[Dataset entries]

• • • • •

Lemma for_split {A} (xs ys : list A) (f : A -> M unit) st :
  for_ (xs ++ ys) f st =
  match for_ xs f st with
  | (Ok _, st') => for_ ys f st'
  | (Raise e, st') => (Raise e, st')
  end.
Proof.
  revert st; induction xs as [|x xs IH]; intros st; simpl.
  - reflexivity.
  - unfold bind. destruct (f x st) as [[u|e] st']; auto.
Qed.

Ltac write_case t :=
  destruct (encodable t) eqn:?; simpl.

Lemma loop_body_appends doc st :
  exists chunks, st_out (snd (loop_body doc st)) = st_out st ++ chunks.
Proof.
  unfold loop_body, bind, lift, get_s, set_s, write, ret.
  destruct (py_contains k_decomposition doc) as [[|]|]; simpl.
  - destruct (py_getitem doc k_dcsId) as [dcsId|]; simpl;
      [|exists []; now rewrite app_nil_r].
    write_case (py_str dcsId ++ lit ", ");
      [|exists []; now rewrite app_nil_r].
    destruct (py_getitem doc k_text) as [text|]; simpl;
      [|eexists; reflexivity].
    destruct (py_add_str text (lit ", ")) as [field|]; simpl;
      [|eexists; reflexivity].
    write_case field; [|eexists; reflexivity].
    destruct (py_getitem doc k_decomposition) as [dec|]; simpl;
      [|eexists; rewrite <- app_assoc; reflexivity].
    match goal with
    | |- context [extract_roots ?d ?st0] =>
        pose proof (extract_roots_out d st0) as Ho;
        destruct (extract_roots d st0) as [[u|e] st4]
    end; simpl in *.
    + destruct (st_s st4) as [cur|]; simpl.
      * match goal with
        | |- context [encodable ?t] => write_case t
        end; rewrite Ho; eexists; rewrite <- !app_assoc; reflexivity.
      * rewrite Ho. eexists; rewrite <- !app_assoc; reflexivity.
    + rewrite Ho. eexists; rewrite <- app_assoc; reflexivity.
  - destruct (st_s st) as [cur|]; simpl;
      [|exists []; now rewrite app_nil_r].
    match goal with
    | |- context [encodable ?t] => write_case t
    end; [eexists; reflexivity | exists []; now rewrite app_nil_r].
  - exists []; now rewrite app_nil_r.
Qed.

Lemma process_appends doc_list : forall st,
  exists more, st_out (snd (process doc_list st)) = st_out st ++ more.
Proof.
  induction doc_list as [|d l IH]; intros st.
  - exists []. simpl. now rewrite app_nil_r.
  - rewrite process_cons.
    destruct (sentence_test d) as [[|]|e]; simpl.
    + destruct (loop_body_appends d st) as [c1 H1].
      destruct (loop_body d st) as [[u|e] st']; simpl in *.
      * destruct (IH st') as [c2 H2]. exists (c1 ++ c2).
        now rewrite H2, H1, app_assoc.
      * exists c1; exact H1.
    + apply IH.
    + exists []; now rewrite app_nil_r.
Qed.

Lemma holds_body doc r st :
  holds doc r -> record_encodable r = true ->
  loop_body doc st =
  (Ok tt, mkState (st_out st ++ record_writes r)
                  (Some (spaced (root_strings (rec_groups r))))).
Proof.
  intros (items & -> & _ & Hi & Ht & Hd & Hg) He.
  unfold record_encodable, record_writes in He. simpl in He.
  apply andb_true_iff in He as [E1 He].
  apply andb_true_iff in He as [E2 He].
  apply andb_true_iff in He as [E3 _].
  apply loop_body_typed; assumption.
Qed.

Lemma reads_process docs rs :
  reads docs rs ->
  forallb record_encodable rs = true ->
  forall st, exists s',
    process docs st
    = (Ok tt, mkState (st_out st ++ flat_map record_writes rs) s').
Proof.
  induction 1 as [|d docs rs Hd _ IH|d r docs rs Hh _ IH]; intros He st.
  - exists (st_s st). simpl. rewrite app_nil_r. destruct st; reflexivity.
  - rewrite process_cons, Hd. apply IH; exact He.
  - simpl in He. apply andb_true_iff in He as [Hr He].
    rewrite process_cons. rewrite (holds_body d r st Hh Hr).
    destruct Hh as (items & E & Ht & Hrest). rewrite Ht.
    destruct (IH He (mkState (st_out st ++ record_writes r)
                             (Some (spaced (root_strings (rec_groups r))))))
      as [s' Hs'].
    exists s'. rewrite Hs'. simpl st_out.
    rewrite <- app_assoc. reflexivity.
Qed.

Lemma concat_flat_map_writes rs :
  concat (flat_map record_writes rs) = concat (map record_line rs).
Proof.
  induction rs as [|r rs IH]; [reflexivity|].
  change (flat_map record_writes (r :: rs))
    with (record_writes r ++ flat_map record_writes rs).
  rewrite concat_app, IH. reflexivity.
Qed.

Lemma is_bare_inv doc :
  is_bare doc = true ->
  exists items, doc = PDict items /\ sentence_test doc = Ok true /\
                dict_get items k_decomposition = None.
Proof.
  destruct doc; try discriminate. unfold is_bare, is_sentence.
  intros H. apply andb_true_iff in H as [H1 H2].
  exists items. split; [reflexivity|]. split.
  - destruct (sentence_test (PDict items)) as [[|]|]; try discriminate.
    reflexivity.
  - destruct (dict_get items k_decomposition); [discriminate|reflexivity].
Qed.

(** A token-mapping whose root is no string stops the inner loop at it,
    with the roots before it in [s]. *)
Lemma add_root_group_stops ts1 bad ts2 v st cur :
  forallb root_is_string ts1 = true ->
  dict_get bad k_root = Some v -> is_string v = false ->
  st_s st = Some cur ->
  for_ (map PDict (ts1 ++ bad :: ts2)) add_root st =
  (Raise TypeError,
   mkState (st_out st) (Some (cur ++ spaced (flat_map token_roots ts1)))).
Proof.
  intros H1 Hb Hv Hs. rewrite map_app, for_split.
  pose proof (add_root_group ts1 st cur H1 Hs) as E.
  unfold token_mapping in *. rewrite E. simpl.
  unfold bind, add_root at 1, bind, lift, get_s. simpl.
  rewrite Hb. simpl.
  destruct v; try discriminate; reflexivity.
Qed.

End RunFacts.

Section FurtherProperties.
Context `{RT : Runtime}.

(** X1. A loaded value that gives the generator no array of documents
    never leads to a write. A value that is no object raises
    [TypeError]; an object without ["docs"] raises [KeyError('docs')];
    a ["docs"] that is no array raises [TypeError], unless it is an
    empty string or an empty object, which count as no documents. *)
Theorem malformed_input_writes_nothing (loaded : pyval) :
  (is_dict loaded = false -> run loaded = (Raise TypeError, initial)) /\
  (forall items,
      loaded = PDict items -> dict_get items k_docs = None ->
      run loaded = (Raise (KeyError k_docs), initial)) /\
  (forall items v,
      loaded = PDict items -> dict_get items k_docs = Some v ->
      is_list v = false ->
      run loaded
      = (if is_empty_iterable v then Ok tt else Raise TypeError, initial)).
Proof.
  split; [|split].
  - destruct loaded; try discriminate; reflexivity.
  - intros items -> H. unfold run, main_loop, iter_sentences. simpl.
    rewrite H. reflexivity.
  - intros items v -> H Hv. unfold run, main_loop, iter_sentences. simpl.
    rewrite H. destruct v as [| | | |t|l|d]; try reflexivity.
    + destruct t; reflexivity.
    + discriminate.
    + destruct d; reflexivity.
Qed.

(** X2. A document that is no object makes the filter raise
    [TypeError], and an object whose ["_id"] is no string makes it raise
    [AttributeError]; either ends the run with the output as the earlier
    documents left it. *)
Theorem ill_typed_document_aborts
    (pre : list pyval) (doc : pyval) (post : list pyval) (st : state) :
  run (corpus pre) = (Ok tt, st) ->
  (is_dict doc = false ->
   run (corpus (pre ++ doc :: post)) = (Raise TypeError, st)) /\
  (forall items v,
      doc = PDict items -> dict_get items k_id = Some v ->
      is_string v = false ->
      run (corpus (pre ++ doc :: post)) = (Raise AttributeError, st)).
Proof.
  intros Hpre. rewrite run_corpus in Hpre. split.
  - intros Hd. rewrite run_corpus.
    apply process_filter_error; [exact Hpre|].
    destruct doc; try discriminate; reflexivity.
  - intros items v -> Hid Hv. rewrite run_corpus.
    apply process_filter_error; [exact Hpre|].
    unfold sentence_test, py_getitem. rewrite Hid.
    destruct v; try discriminate; reflexivity.
Qed.

(** X3. A sentence document with a decomposition but without
    ["dcsId"] raises [KeyError('dcsId')] and changes nothing, and so
    does, with [UnicodeEncodeError], one whose ["dcsId"] the stream
    refuses. With an accepted ["dcsId"] but without ["text"], or with a
    ["text"] that is no string, the identifier field has been written
    when the exception is raised: the output ends in a record without
    its line end. *)
Theorem missing_field_partial_record
    (items : list (pystr * pyval)) (v : pyval) (st : state) :
  dict_get items k_decomposition = Some v ->
  (dict_get items k_dcsId = None ->
   loop_body (PDict items) st = (Raise (KeyError k_dcsId), st)) /\
  (forall dcsId,
      dict_get items k_dcsId = Some dcsId ->
      encodable (py_str dcsId ++ lit ", ") = false ->
      loop_body (PDict items) st = (Raise UnicodeEncodeError, st)) /\
  (forall dcsId,
      dict_get items k_dcsId = Some dcsId ->
      encodable (py_str dcsId ++ lit ", ") = true ->
      dict_get items k_text = None ->
      loop_body (PDict items) st
      = (Raise (KeyError k_text),
         mkState (st_out st ++ [py_str dcsId ++ lit ", "]) (st_s st))) /\
  (forall dcsId text,
      dict_get items k_dcsId = Some dcsId ->
      encodable (py_str dcsId ++ lit ", ") = true ->
      dict_get items k_text = Some text ->
      is_string text = false ->
      loop_body (PDict items) st
      = (Raise TypeError,
         mkState (st_out st ++ [py_str dcsId ++ lit ", "]) (st_s st))).
Proof.
  intros Hd. unfold loop_body, bind, lift, write. simpl. rewrite Hd. simpl.
  split; [|split; [|split]].
  - intros ->. reflexivity.
  - intros dcsId -> He. simpl. rewrite He. reflexivity.
  - intros dcsId -> He ->. simpl. rewrite He. reflexivity.
  - intros dcsId text -> He -> Ht. simpl. rewrite He. simpl.
    destruct text; try discriminate; reflexivity.
Qed.

Local Arguments extract_roots : simpl never.
Local Arguments decomposition_value : simpl never.

Lemma extract_roots_stops
    (gs1 : list (list token_mapping)) (ts1 : list token_mapping)
    (bad : token_mapping) (ts2 : list token_mapping)
    (gs2 : list (list token_mapping)) v st cur :
  roots_are_strings gs1 = true ->
  forallb root_is_string ts1 = true ->
  dict_get bad k_root = Some v -> is_string v = false ->
  st_s st = Some cur ->
  extract_roots
    (decomposition_value (gs1 ++ (ts1 ++ bad :: ts2) :: gs2)) st =
  (Raise TypeError,
   mkState (st_out st)
           (Some (cur ++ spaced (root_strings gs1
                                  ++ flat_map token_roots ts1)))).
Proof.
  intros Hg Ht Hb Hv Hs.
  pose proof (extract_roots_groups gs1 st cur Hg Hs) as E.
  unfold extract_roots, decomposition_value, bind, lift in *.
  simpl in *. rewrite map_app, for_split.
  unfold token_mapping in *. rewrite E. simpl.
  unfold bind, lift. simpl.
  pose proof (add_root_group_stops ts1 bad ts2 v
                (mkState (st_out st)
                         (Some (cur ++ spaced (root_strings gs1))))
                (cur ++ spaced (root_strings gs1)) Ht Hb Hv eq_refl) as E'.
  unfold token_mapping in *. rewrite E'.
  simpl. now rewrite spaced_app, app_assoc.
Qed.

(** X4. A root that is no string (a [null], a number) raises
    [TypeError] at its token-mapping: the identifier and text fields of
    the document, which the stream accepted, are in the output without
    a line end, and [s] holds the roots met before it. *)
Theorem non_string_root_aborts
    (items : list (pystr * pyval)) (dcsId : pyval) (text : pystr)
    (gs1 : list (list token_mapping)) (ts1 : list token_mapping)
    (bad : token_mapping) (ts2 : list token_mapping)
    (gs2 : list (list token_mapping)) (v : pyval) (st : state) :
  dict_get items k_dcsId = Some dcsId ->
  dict_get items k_text = Some (PStr text) ->
  dict_get items k_decomposition
  = Some (decomposition_value (gs1 ++ (ts1 ++ bad :: ts2) :: gs2)) ->
  encodable (py_str dcsId ++ lit ", ") = true ->
  encodable (text ++ lit ", ") = true ->
  roots_are_strings gs1 = true ->
  forallb root_is_string ts1 = true ->
  dict_get bad k_root = Some v ->
  is_string v = false ->
  loop_body (PDict items) st =
  (Raise TypeError,
   mkState (st_out st ++ [py_str dcsId ++ lit ", "; text ++ lit ", "])
           (Some (spaced (root_strings gs1 ++ flat_map token_roots ts1)))).
Proof.
  intros Hi Ht Hd E1 E2 Hg Hts Hb Hv.
  unfold loop_body, bind, lift, get_s, set_s, write, ret. simpl.
  rewrite Hd, Hi. simpl. rewrite E1. simpl. rewrite Ht. simpl.
  rewrite E2. simpl.
  match goal with
  | |- context [extract_roots _ ?st0] =>
      rewrite (extract_roots_stops gs1 ts1 bad ts2 gs2 v st0 []
                 Hg Hts Hb Hv eq_refl)
  end. simpl. rewrite <- app_assoc. reflexivity.
Qed.

(** X5. The output only grows: what the run on a list of documents has
    written is still there, in front, in the run on any longer list
    that starts with it. *)
Theorem output_append_only (pre post : list pyval) :
  exists more,
    st_out (snd (run (corpus (pre ++ post))))
    = st_out (snd (run (corpus pre))) ++ more.
Proof.
  rewrite !run_corpus, process_app.
  destruct (process pre initial) as [[u|e] st]; simpl.
  - apply process_appends.
  - exists []. now rewrite app_nil_r.
Qed.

• • • • •

Problem to solve: Reply with nothing but a number: how many lines of the entries above contain the string "which"?

Task result: 2